According to the FBI’s announcement, more companies have been reporting people applying to jobs using video, images, or recordings that are manipulated to look and sound like somebody else.

These fakers are also using personally identifiable information from other people—stolen identities—to apply to jobs at IT, programming, database, and software firms. The report noted that many of these open positions had access to sensitive customer or employee data, as well as financial and proprietary company info, implying the imposters could have a desire to steal sensitive information as well as a bent to cash a fraudulent paycheck.

So what’s the upshot for you?
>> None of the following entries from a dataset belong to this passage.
(** Whatever the lawful platform, a plaintext that starts with U+FEFF comes
    back without it. *)
Lemma decrypt_encrypt_drops_byte_order_mark W entropy entropy' secret rest :
  WebCrypto_lawful W ->
  well_formed rest = true ->
  ∃ payload,
    settle W entropy (encryptDocumentBody secret (0xFEFF :: rest)) = inr payload ∧
    settle W entropy' (decryptDocumentBody secret payload) = inr rest.
Proof.
  intros HW Hw.
  assert (Hu : Forall is_code_unit (0xFEFF :: rest)).
  { constructor; [unfold is_code_unit; lia|by apply well_formed_code_units]. }
  destruct (decrypt_encrypt W entropy entropy' secret _ HW Hu) as (payload & He & Hd).
  exists payload. split; [assumption|]. rewrite Hd.
  change (to_scalar_values (0xFEFF :: rest)) with (0xFEFF :: to_scalar_values rest).
  cbn [strip_BOM]. rewrite N.eqb_refl. by rewrite utf16_of_scalar_values.
Qed.

(** C7, the claim as stated fails: on the sample platform (which keeps the
    laws) the plaintext U+FEFF [h] [i], which has no unpaired surrogate, is
    encrypted to a payload that decrypts to [h] [i]; and the plaintext made
    of the one unpaired surrogate U+D800 comes back as U+FFFD. *)
Lemma C7_counterexample_byte_order_mark :
  WebCrypto_lawful sample_crypto ∧
  well_formed [0xFEFF; 104; 105] = true ∧
  settle sample_crypto sample_entropy (encryptDocumentBody 1234567890 [0xFEFF; 104; 105]) =
    inr (js "v1:AQIDBAUGBwgJCgsM:77u/aGkxMjM0NTY3ODkwAAAAAAAA") ∧
  settle sample_crypto sample_entropy
    (decryptDocumentBody 1234567890 (js "v1:AQIDBAUGBwgJCgsM:77u/aGkxMjM0NTY3ODkwAAAAAAAA")) =
    inr [104; 105] ∧
  settle sample_crypto sample_entropy (encryptDocumentBody 1234567890 [0xD800]) =
    inr (js "v1:AQIDBAUGBwgJCgsM:77+9MTIzNDU2Nzg5MAAAAAAAAA==") ∧
  settle sample_crypto sample_entropy
    (decryptDocumentBody 1234567890 (js "v1:AQIDBAUGBwgJCgsM:77+9MTIzNDU2Nzg5MAAAAAAAAA==")) =
    inr [0xFFFD].
Proof.
  split; [apply sample_crypto_lawful|].
  repeat split; vm_compute; reflexivity.
Qed.

(** C6, the claim as stated fails: on the sample platform (which keeps the
    laws) the text [hi] is encrypted under the secret 1234567890 to a
    payload of 44 characters. Cut to its first 41 characters, and decrypted
    with the same secret, the payload is rejected with the
    InvalidCharacterError of [atob], not with the OperationError of the
    cipher; so is the whole payload with one character of the ciphertext
    part replaced by [*]. Cut to its first 42 characters it still decodes,
    and it is AES-GCM that refuses it. *)
Lemma C6_counterexample_truncated_payload :
  WebCrypto_lawful sample_crypto ∧
  settle sample_crypto sample_entropy (encryptDocumentBody 1234567890 (js "hi")) =
    inr (js "v1:AQIDBAUGBwgJCgsM:aGkxMjM0NTY3ODkwAAAAAAAA") ∧
  take 41 (js "v1:AQIDBAUGBwgJCgsM:aGkxMjM0NTY3ODkwAAAAAAAA") =
    js "v1:AQIDBAUGBwgJCgsM:aGkxMjM0NTY3ODkwAAAAA" ∧
  settle sample_crypto sample_entropy
    (decryptDocumentBody 1234567890 (js "v1:AQIDBAUGBwgJCgsM:aGkxMjM0NTY3ODkwAAAAA")) =
    inl InvalidCharacterError ∧
  settle sample_crypto sample_entropy
    (decryptDocumentBody 1234567890 (js "v1:AQIDBAUGBwgJCgsM:aGkx*jM0NTY3ODkwAAAAAAAA")) =
    inl InvalidCharacterError ∧
  settle sample_crypto sample_entropy
    (decryptDocumentBody 1234567890 (js "v1:AQIDBAUGBwgJCgsM:aGkxMjM0NTY3ODkwAAAAAA")) =
    inl OperationError ∧
  InvalidCharacterError ≠ OperationError.
Proof.
  split; [apply sample_crypto_lawful|].
  repeat split; try discriminate; vm_compute; reflexivity.
Qed.

Lemma C6_witness :
  settle sample_crypto sample_entropy
    (decryptDocumentBody 1234567891 (js "v1:AQIDBAUGBwgJCgsM:aGkxMjM0NTY3ODkwAAAAAAAA")) =
    inl OperationError ∧
  decryptDocumentBody 1234567890 (js "v2:AQIDBAUGBwgJCgsM:aGkxMjM0NTY3ODkwAAAAAAAA") =
    Reject Error_UnsupportedFormat ∧
  decryptDocumentBody 1234567890 (js "v1:AQIDBAUGBwgJCgsM") =
    Reject Error_UnsupportedFormat ∧
  settle sample_crypto sample_entropy
    (decryptDocumentBody 1234567890 (js "v1:AQIDBAUGBwgJCgsM:aGkxMjM0NTY3ODkwAAAAA")) =
    inl InvalidCharacterError.
Proof.
  destruct C6_decryptDocumentBody_failures as (_ & Hformat & Hcipher & Hatob & _).
  split; [|split; [|split]].
  - refine (proj1 (Hcipher sample_crypto sample_entropy 1234567891%Z
             (js "v1:AQIDBAUGBwgJCgsM:aGkxMjM0NTY3ODkwAAAAAAAA")
             (js "AQIDBAUGBwgJCgsM") (js "aGkxMjM0NTY3ODkwAAAAAAAA")
             (take 12 (sample_entropy ++ replicate 12 x00))
             (AES_GCM_encrypt sample_crypto (derived_key sample_crypto 1234567890)
                (take 12 (sample_entropy ++ replicate 12 x00))
                (TextEncoder_encode (js "hi")))
             sample_crypto_lawful _ _ _ _)); vm_compute; reflexivity.
  - refine (proj1 (Hformat 1234567890%Z
             (js "v2:AQIDBAUGBwgJCgsM:aGkxMjM0NTY3ODkwAAAAAAAA") (fun _ _ => None) _ _)).
    + discriminate.
    + right. vm_compute. discriminate.
  - refine (proj1 (Hformat 1234567890%Z (js "v1:AQIDBAUGBwgJCgsM") (fun _ _ => None) _ _)).
    + discriminate.
    + left. vm_compute. discriminate.
  - refine (proj1 (Hatob sample_crypto sample_entropy 1234567890%Z
             (js "v1:AQIDBAUGBwgJCgsM:aGkxMjM0NTY3ODkwAAAAA")
             (js "AQIDBAUGBwgJCgsM") (js "aGkxMjM0NTY3ODkwAAAAA")
             sample_crypto_lawful _ _)).
    + vm_compute. reflexivity.
    + right. exists InvalidCharacterError. vm_compute. reflexivity.
Defined.

Lemma C7_witness :
  ∃ payload,
    settle sample_crypto sample_entropy
      (encryptDocumentBody 1234567890 [0xD83D; 0xDE00; 0xE9; 0x4E2D; 104; 105]) =
      inr payload ∧
    settle sample_crypto []
      (decryptDocumentBody 1234567890 payload) =
      inr [0xD83D; 0xDE00; 0xE9; 0x4E2D; 104; 105].
Proof.
  apply (C7_decrypt_encrypt_roundtrip sample_crypto sample_entropy [] 1234567890
           [0xD83D; 0xDE00; 0xE9; 0x4E2D; 104; 105]).
  - apply sample_crypto_lawful.
  - vm_compute. reflexivity.
  - discriminate.
Defined.

Local Close Scope N_scope.

(** ** Part III. Further properties of the ledger *)

Section LedgerMore.
Context `{Externals}.

(** *** More invariants of the reachable states *)

(** Stored records carry the name their id was computed from, every editor
    flag belongs to an existing document, the owner of a document is one of
    its editors, every editor is on the access list of the key handle (and
    so is the contract), and the stored numbers fit their Solidity types. *)
Record ledger_inv_more (s : Storage) : Prop := {
  inv_registry_NoDup : NoDup (_documentIds s);
  inv_name : ∀ id d, _documents s !! id = Some d ->
    name d ≠ "" ∧ computeDocumentId (name d) = id;
  inv_editor_exists : ∀ id a, editor_at s id a = true ->
    owner (document_at s id) ≠ 0;
  inv_owner_editor : ∀ id, owner (document_at s id) ≠ 0 ->
    editor_at s id (owner (document_at s id)) = true;
  inv_editor_acl : ∀ id a, editor_at s id a = true ->
    (encryptedKey (document_at s id), a) ∈ acl s;
  inv_this_acl : ∀ id, owner (document_at s id) ≠ 0 ->
    (encryptedKey (document_at s id), this) ∈ acl s;
  inv_ranges : ∀ id d, _documents s !! id = Some d ->
    0 <= version d <= max_uint32 ∧
    0 <= createdAt d < 2 ^ 40 ∧ 0 <= updatedAt d < 2 ^ 40
}.

Lemma document_at_stored s id :
  owner (document_at s id) ≠ 0 -> _documents s !! id = Some (document_at s id).
Proof.
  unfold document_at. destruct (_documents s !! id); [reflexivity|].
  intros Hn. by contradiction Hn.
Qed.

Lemma uint40_range x : 0 <= uint40 x < 2 ^ 40.
Proof. unfold uint40. apply Z.mod_pos_bound. reflexivity. Qed.

Lemma ledger_inv_more_initial : ledger_inv_more initial.
Proof.
  split; simpl.
  - constructor.
  - intros id d. rewrite lookup_empty. discriminate.
  - intros id a. unfold editor_at. simpl. rewrite lookup_empty. discriminate.
  - intros id. unfold document_at. simpl. rewrite lookup_empty. simpl. congruence.
  - intros id a. unfold editor_at. simpl. rewrite lookup_empty. discriminate.
  - intros id. unfold document_at. simpl. rewrite lookup_empty. simpl. congruence.
  - intros id d. rewrite lookup_empty. discriminate.
Qed.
If the FBI has gotten around to issuing warnings about this happening, you know it’s actually an issue.

Global: Did you ever wonder how many “real” people share this world with you?

…at the exact moment this story was written there were 7,958,589,149

So what’s the upshot for you? Comforting to know as a million different species go extinct, this year, to this point, there have been over 71 million babies born…

And our quote of the week: “As a matter of fact, yeah, they were foolproof.
The problem is that you don’t have to protect yourself against fools.
You have to protect yourself against people like me.”
Jeffery Deaver

That’s it for this week. Stay safe, stay, secure, eat your greens, and see you in se7en.